TASK PROMPT:
Scan the material below for lines with the word "dots". Reply with the count and no other words.

——————

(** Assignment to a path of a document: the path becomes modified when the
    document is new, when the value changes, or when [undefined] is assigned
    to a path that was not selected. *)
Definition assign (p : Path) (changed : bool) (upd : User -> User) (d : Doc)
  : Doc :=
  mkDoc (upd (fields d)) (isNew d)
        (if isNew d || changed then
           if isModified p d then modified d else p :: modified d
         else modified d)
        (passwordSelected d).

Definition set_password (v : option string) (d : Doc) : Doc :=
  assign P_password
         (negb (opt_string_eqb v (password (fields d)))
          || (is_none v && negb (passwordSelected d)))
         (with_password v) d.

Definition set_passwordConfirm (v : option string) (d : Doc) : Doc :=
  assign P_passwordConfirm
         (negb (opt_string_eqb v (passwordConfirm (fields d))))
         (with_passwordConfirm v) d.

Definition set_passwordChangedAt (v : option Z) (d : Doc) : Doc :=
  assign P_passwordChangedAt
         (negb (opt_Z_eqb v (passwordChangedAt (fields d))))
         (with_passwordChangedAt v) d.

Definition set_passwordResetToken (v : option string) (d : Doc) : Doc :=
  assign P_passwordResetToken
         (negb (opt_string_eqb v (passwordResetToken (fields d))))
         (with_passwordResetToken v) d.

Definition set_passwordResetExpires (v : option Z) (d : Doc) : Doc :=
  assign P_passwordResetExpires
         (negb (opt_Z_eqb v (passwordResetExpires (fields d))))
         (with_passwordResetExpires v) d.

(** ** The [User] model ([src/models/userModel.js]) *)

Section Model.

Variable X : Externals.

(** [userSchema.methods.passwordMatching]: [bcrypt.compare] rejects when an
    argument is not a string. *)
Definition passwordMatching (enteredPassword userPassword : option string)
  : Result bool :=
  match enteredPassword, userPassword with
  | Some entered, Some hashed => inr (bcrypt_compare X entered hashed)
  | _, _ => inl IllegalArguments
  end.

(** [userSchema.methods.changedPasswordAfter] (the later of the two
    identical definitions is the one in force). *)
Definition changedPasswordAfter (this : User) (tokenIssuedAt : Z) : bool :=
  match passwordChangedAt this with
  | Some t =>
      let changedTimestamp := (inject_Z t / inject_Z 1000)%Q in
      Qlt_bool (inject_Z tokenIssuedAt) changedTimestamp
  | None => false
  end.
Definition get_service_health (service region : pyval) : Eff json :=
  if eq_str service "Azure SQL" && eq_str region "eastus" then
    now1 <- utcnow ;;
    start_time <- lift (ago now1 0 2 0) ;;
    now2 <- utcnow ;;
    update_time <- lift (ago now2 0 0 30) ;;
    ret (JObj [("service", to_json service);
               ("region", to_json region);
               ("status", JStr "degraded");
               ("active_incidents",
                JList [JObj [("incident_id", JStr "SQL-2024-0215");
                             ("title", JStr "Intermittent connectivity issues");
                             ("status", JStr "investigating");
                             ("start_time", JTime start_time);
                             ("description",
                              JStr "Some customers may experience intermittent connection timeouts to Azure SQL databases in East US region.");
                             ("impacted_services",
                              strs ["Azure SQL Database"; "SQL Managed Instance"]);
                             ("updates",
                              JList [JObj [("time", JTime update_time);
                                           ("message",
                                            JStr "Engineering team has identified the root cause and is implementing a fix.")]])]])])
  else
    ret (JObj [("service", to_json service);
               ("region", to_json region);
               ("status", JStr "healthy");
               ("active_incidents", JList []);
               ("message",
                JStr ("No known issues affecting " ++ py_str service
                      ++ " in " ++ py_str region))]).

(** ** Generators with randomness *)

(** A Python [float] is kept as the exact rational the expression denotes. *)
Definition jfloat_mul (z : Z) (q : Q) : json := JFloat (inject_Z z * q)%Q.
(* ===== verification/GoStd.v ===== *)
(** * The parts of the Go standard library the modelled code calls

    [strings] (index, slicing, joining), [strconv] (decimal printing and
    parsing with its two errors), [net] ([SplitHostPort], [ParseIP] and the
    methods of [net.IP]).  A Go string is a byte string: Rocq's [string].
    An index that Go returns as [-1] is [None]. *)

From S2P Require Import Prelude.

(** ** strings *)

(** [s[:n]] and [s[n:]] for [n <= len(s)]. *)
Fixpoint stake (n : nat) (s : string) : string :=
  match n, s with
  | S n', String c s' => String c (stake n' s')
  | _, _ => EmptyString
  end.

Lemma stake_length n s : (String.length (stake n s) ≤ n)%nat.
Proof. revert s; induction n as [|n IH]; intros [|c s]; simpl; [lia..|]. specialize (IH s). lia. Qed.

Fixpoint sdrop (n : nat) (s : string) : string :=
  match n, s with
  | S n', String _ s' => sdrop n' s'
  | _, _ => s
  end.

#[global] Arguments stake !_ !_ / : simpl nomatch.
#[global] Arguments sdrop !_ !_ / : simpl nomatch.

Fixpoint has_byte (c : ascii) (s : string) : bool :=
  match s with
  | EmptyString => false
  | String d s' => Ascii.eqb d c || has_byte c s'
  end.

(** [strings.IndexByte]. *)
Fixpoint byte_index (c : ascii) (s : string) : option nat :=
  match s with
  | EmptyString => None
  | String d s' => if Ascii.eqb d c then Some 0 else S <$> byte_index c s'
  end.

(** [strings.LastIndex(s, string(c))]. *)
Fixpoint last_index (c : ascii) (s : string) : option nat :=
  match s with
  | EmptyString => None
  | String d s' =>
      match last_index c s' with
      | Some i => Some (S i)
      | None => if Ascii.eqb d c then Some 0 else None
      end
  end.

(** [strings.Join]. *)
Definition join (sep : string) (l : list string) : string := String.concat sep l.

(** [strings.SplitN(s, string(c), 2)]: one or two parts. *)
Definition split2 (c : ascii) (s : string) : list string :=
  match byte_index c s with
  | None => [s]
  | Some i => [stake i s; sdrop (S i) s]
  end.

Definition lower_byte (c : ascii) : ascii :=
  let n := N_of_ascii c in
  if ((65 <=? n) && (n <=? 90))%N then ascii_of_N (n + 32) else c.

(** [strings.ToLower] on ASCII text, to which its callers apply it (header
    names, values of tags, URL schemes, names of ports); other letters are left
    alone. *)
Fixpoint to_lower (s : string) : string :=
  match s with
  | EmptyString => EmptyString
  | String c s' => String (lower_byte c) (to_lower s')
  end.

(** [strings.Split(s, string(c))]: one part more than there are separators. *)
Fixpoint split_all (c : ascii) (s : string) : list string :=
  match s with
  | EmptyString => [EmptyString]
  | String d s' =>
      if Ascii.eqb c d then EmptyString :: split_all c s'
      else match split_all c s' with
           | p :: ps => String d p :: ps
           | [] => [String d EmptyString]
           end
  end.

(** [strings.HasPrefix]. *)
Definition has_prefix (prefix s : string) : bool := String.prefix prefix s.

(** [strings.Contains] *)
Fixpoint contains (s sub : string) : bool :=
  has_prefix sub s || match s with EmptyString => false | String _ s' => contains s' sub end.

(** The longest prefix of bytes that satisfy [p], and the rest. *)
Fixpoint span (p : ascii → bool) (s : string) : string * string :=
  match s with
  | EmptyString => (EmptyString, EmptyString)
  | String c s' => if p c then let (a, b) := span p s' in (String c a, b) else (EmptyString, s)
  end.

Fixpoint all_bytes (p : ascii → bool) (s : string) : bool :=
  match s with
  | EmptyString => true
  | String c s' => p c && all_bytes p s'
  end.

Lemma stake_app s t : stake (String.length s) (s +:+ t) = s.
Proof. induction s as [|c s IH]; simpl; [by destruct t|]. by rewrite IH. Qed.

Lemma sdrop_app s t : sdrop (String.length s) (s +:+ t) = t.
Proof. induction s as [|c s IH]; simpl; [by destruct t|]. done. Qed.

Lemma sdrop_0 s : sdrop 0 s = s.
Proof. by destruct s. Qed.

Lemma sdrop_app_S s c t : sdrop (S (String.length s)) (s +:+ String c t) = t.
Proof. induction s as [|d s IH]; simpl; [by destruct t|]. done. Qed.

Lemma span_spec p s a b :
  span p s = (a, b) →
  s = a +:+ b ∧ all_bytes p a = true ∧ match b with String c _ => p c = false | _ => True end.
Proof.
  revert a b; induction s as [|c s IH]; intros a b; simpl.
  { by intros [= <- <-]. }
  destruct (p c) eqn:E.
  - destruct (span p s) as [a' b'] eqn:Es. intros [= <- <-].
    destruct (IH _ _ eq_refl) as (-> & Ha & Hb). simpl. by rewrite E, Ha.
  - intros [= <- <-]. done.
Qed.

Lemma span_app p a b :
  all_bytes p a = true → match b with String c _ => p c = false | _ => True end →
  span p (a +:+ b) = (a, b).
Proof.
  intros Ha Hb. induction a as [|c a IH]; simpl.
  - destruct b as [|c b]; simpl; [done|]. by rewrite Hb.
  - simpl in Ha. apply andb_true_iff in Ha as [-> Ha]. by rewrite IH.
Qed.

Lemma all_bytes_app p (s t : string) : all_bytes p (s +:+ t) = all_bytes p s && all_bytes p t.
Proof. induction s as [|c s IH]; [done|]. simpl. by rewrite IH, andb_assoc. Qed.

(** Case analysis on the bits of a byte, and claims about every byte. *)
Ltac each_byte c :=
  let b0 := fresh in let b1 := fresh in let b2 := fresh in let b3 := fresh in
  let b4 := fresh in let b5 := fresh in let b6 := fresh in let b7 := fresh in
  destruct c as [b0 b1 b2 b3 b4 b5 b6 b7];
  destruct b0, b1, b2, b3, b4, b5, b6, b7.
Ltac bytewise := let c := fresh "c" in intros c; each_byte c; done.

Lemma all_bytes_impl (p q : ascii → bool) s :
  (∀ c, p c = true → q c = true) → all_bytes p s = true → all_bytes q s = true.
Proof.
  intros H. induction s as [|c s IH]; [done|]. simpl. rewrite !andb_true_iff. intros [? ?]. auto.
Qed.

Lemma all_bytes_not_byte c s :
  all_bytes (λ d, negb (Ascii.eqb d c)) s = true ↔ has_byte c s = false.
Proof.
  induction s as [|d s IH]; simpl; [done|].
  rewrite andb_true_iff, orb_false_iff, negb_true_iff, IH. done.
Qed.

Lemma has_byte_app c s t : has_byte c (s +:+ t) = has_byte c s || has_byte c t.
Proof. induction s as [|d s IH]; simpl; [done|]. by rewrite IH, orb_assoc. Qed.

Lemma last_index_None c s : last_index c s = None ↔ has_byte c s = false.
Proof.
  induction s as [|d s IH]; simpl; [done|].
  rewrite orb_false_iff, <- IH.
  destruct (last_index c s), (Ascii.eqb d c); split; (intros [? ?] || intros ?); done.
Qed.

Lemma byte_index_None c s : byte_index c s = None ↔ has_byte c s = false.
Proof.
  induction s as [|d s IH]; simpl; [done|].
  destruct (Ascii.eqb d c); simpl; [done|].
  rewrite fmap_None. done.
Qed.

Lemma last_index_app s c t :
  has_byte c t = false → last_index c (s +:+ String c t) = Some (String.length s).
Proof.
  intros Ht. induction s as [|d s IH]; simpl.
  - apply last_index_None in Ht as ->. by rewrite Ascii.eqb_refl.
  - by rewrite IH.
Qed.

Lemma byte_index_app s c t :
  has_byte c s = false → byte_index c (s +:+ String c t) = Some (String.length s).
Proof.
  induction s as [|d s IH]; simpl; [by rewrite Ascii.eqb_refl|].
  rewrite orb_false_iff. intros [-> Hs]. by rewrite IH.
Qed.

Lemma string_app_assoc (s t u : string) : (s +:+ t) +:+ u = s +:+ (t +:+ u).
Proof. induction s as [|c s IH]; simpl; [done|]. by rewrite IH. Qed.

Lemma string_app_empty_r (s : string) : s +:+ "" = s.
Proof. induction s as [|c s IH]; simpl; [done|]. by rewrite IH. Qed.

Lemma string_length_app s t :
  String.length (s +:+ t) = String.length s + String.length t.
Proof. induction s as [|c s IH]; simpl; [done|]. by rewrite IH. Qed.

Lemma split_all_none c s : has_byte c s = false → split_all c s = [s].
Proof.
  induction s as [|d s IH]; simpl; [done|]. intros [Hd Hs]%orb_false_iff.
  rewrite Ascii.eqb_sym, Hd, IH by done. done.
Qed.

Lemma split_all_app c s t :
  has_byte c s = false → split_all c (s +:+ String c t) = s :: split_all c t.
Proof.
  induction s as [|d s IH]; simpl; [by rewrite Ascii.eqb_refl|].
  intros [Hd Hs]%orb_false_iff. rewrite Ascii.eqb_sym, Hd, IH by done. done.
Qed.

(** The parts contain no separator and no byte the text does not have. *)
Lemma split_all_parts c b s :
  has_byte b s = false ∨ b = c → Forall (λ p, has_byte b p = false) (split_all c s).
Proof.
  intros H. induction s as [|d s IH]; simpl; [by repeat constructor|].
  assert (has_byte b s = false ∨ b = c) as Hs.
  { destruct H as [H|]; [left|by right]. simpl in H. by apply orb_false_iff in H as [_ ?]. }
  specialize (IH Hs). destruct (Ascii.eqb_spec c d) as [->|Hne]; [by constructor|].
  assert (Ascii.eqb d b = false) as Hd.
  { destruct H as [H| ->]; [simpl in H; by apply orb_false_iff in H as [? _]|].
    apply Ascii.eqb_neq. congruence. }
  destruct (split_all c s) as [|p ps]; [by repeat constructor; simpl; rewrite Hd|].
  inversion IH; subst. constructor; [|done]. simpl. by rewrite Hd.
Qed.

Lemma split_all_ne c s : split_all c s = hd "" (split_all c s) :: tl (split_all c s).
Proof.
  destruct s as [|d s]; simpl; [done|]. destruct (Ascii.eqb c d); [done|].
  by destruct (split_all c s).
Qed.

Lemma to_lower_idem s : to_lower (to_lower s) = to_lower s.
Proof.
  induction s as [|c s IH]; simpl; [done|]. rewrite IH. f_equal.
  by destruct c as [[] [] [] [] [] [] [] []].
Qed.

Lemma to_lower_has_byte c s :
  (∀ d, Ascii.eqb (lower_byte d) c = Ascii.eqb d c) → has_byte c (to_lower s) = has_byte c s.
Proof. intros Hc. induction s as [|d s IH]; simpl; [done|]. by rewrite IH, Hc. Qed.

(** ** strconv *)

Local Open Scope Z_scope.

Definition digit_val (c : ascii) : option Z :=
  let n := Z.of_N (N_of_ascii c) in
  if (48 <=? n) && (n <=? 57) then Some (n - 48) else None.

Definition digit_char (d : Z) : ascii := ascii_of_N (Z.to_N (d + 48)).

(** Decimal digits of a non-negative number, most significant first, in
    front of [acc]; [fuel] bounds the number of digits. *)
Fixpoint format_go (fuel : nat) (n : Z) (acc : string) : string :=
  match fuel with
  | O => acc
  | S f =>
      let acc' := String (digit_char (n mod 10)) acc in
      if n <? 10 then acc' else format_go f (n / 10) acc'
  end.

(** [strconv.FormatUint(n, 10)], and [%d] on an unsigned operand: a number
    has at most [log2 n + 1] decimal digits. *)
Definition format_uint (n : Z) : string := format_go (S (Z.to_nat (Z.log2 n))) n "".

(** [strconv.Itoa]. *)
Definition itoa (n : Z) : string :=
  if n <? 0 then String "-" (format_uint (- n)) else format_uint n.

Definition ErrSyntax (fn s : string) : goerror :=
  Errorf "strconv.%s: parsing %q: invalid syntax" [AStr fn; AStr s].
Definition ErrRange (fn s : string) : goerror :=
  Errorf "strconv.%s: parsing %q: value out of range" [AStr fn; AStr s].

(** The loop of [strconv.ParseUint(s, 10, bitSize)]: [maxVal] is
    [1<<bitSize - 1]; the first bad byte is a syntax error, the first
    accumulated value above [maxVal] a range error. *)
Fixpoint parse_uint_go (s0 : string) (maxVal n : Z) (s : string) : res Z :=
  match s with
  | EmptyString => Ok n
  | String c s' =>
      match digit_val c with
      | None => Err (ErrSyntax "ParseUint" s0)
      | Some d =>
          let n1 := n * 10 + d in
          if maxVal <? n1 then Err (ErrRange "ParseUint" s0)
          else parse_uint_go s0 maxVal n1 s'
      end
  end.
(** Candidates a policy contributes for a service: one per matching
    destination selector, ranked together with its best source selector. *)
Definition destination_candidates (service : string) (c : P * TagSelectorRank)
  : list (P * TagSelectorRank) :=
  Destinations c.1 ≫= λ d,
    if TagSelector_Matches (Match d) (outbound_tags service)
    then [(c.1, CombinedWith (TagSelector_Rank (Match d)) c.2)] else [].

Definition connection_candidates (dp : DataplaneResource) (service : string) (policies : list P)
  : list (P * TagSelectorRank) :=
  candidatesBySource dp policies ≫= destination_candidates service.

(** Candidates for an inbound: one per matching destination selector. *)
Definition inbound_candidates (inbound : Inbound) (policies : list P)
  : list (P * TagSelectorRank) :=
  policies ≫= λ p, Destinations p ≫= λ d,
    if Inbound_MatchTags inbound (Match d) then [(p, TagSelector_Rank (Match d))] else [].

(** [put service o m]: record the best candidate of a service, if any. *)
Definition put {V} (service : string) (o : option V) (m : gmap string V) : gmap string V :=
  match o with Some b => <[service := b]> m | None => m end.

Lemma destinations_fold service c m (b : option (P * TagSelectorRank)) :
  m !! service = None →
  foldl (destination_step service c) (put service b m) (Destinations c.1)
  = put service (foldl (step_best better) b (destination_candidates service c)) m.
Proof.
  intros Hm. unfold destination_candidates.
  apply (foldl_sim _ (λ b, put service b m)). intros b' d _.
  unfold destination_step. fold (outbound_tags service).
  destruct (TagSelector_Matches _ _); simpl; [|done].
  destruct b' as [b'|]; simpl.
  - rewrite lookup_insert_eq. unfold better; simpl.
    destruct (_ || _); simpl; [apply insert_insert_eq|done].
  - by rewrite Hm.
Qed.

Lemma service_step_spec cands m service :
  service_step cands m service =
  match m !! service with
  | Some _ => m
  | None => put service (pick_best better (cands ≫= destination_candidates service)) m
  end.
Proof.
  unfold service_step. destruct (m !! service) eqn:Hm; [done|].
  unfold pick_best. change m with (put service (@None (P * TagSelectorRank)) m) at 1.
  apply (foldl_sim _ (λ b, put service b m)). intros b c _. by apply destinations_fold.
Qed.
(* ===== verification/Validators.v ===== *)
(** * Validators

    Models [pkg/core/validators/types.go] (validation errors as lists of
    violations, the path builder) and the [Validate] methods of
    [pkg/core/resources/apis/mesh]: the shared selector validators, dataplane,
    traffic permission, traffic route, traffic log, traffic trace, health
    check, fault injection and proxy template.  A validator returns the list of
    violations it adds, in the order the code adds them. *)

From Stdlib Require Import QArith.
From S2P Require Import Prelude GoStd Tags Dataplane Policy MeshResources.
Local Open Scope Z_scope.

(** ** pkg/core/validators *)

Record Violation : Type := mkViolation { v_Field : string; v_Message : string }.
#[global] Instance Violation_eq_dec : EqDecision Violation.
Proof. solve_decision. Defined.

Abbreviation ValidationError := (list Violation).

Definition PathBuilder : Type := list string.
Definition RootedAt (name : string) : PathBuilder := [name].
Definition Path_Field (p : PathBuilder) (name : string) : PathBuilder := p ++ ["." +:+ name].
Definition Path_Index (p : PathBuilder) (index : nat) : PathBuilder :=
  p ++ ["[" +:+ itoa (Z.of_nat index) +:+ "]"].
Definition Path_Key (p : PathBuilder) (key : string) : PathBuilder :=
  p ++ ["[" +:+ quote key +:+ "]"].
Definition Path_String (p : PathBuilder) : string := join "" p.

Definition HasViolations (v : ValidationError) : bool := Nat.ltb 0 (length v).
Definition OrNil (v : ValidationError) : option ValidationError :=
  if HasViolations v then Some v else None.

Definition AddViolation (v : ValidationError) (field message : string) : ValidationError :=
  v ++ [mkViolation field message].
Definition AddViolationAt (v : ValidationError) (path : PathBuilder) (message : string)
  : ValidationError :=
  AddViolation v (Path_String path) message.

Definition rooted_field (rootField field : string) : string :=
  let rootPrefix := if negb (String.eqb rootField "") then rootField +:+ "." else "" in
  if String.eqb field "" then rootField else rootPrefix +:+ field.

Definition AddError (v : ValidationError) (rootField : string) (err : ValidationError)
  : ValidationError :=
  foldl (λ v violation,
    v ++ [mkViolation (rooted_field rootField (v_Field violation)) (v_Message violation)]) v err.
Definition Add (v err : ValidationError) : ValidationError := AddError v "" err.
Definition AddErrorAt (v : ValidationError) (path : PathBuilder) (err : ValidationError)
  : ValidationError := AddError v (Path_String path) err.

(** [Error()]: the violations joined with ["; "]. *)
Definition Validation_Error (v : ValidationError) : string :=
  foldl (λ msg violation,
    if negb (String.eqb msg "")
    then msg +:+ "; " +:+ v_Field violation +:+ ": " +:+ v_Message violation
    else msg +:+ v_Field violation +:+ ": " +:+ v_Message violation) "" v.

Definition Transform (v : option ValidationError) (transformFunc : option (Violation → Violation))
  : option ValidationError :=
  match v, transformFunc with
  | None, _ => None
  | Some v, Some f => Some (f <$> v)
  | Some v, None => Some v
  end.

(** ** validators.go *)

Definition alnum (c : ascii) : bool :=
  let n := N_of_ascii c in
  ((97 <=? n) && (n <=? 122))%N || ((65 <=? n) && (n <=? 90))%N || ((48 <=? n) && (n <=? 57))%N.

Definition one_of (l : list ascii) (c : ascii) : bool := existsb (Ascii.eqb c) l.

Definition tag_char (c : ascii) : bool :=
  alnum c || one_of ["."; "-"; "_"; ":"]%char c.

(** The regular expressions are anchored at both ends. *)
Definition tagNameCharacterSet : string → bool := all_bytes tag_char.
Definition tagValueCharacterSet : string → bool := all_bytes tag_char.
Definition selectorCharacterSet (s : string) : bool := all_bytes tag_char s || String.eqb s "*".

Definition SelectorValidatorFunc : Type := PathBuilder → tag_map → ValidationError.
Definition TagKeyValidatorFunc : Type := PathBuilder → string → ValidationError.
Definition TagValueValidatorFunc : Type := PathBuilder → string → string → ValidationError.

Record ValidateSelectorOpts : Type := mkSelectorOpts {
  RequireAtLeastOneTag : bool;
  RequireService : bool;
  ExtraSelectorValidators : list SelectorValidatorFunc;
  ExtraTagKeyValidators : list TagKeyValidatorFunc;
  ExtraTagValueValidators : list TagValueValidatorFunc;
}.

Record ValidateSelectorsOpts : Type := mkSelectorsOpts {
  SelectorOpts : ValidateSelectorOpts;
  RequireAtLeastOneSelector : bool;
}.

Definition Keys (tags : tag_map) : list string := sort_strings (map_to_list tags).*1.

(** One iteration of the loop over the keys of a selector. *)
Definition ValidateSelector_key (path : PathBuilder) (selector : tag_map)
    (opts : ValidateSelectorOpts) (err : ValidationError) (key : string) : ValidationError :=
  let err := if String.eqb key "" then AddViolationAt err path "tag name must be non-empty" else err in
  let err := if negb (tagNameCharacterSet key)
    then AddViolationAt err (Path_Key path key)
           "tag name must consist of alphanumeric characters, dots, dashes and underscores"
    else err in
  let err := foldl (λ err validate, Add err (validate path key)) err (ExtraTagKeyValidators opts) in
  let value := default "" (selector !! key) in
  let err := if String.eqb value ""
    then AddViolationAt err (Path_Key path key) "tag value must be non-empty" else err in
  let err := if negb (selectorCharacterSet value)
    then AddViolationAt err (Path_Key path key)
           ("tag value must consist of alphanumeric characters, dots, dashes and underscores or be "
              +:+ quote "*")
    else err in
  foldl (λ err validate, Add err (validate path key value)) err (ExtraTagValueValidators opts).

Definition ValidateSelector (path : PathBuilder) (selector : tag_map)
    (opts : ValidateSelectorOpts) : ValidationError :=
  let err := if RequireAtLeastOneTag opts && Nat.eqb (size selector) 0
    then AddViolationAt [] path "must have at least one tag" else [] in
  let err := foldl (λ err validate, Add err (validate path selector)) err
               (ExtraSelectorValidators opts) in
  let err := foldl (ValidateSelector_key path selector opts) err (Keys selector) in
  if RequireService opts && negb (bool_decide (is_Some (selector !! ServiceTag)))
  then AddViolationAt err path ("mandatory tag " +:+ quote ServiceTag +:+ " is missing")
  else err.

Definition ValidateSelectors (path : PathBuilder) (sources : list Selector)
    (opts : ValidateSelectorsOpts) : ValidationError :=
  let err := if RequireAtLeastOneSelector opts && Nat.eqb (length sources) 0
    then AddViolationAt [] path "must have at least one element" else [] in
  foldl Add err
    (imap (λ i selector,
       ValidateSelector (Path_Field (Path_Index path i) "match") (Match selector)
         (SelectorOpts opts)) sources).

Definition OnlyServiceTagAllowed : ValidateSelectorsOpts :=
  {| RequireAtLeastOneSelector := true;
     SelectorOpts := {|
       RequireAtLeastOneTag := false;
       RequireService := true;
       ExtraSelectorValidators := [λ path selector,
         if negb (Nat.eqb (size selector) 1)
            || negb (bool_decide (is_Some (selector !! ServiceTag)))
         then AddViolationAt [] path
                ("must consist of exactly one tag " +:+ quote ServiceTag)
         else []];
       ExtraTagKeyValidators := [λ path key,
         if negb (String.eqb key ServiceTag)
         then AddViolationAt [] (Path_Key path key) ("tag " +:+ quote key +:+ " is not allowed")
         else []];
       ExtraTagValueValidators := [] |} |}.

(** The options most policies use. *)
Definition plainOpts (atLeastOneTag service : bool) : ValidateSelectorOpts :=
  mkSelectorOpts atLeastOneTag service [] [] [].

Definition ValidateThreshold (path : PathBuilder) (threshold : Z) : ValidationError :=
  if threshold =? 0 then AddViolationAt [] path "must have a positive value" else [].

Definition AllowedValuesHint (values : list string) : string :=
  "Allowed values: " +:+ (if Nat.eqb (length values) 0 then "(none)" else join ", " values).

——————

SOLUTION TO THIS TASK:
2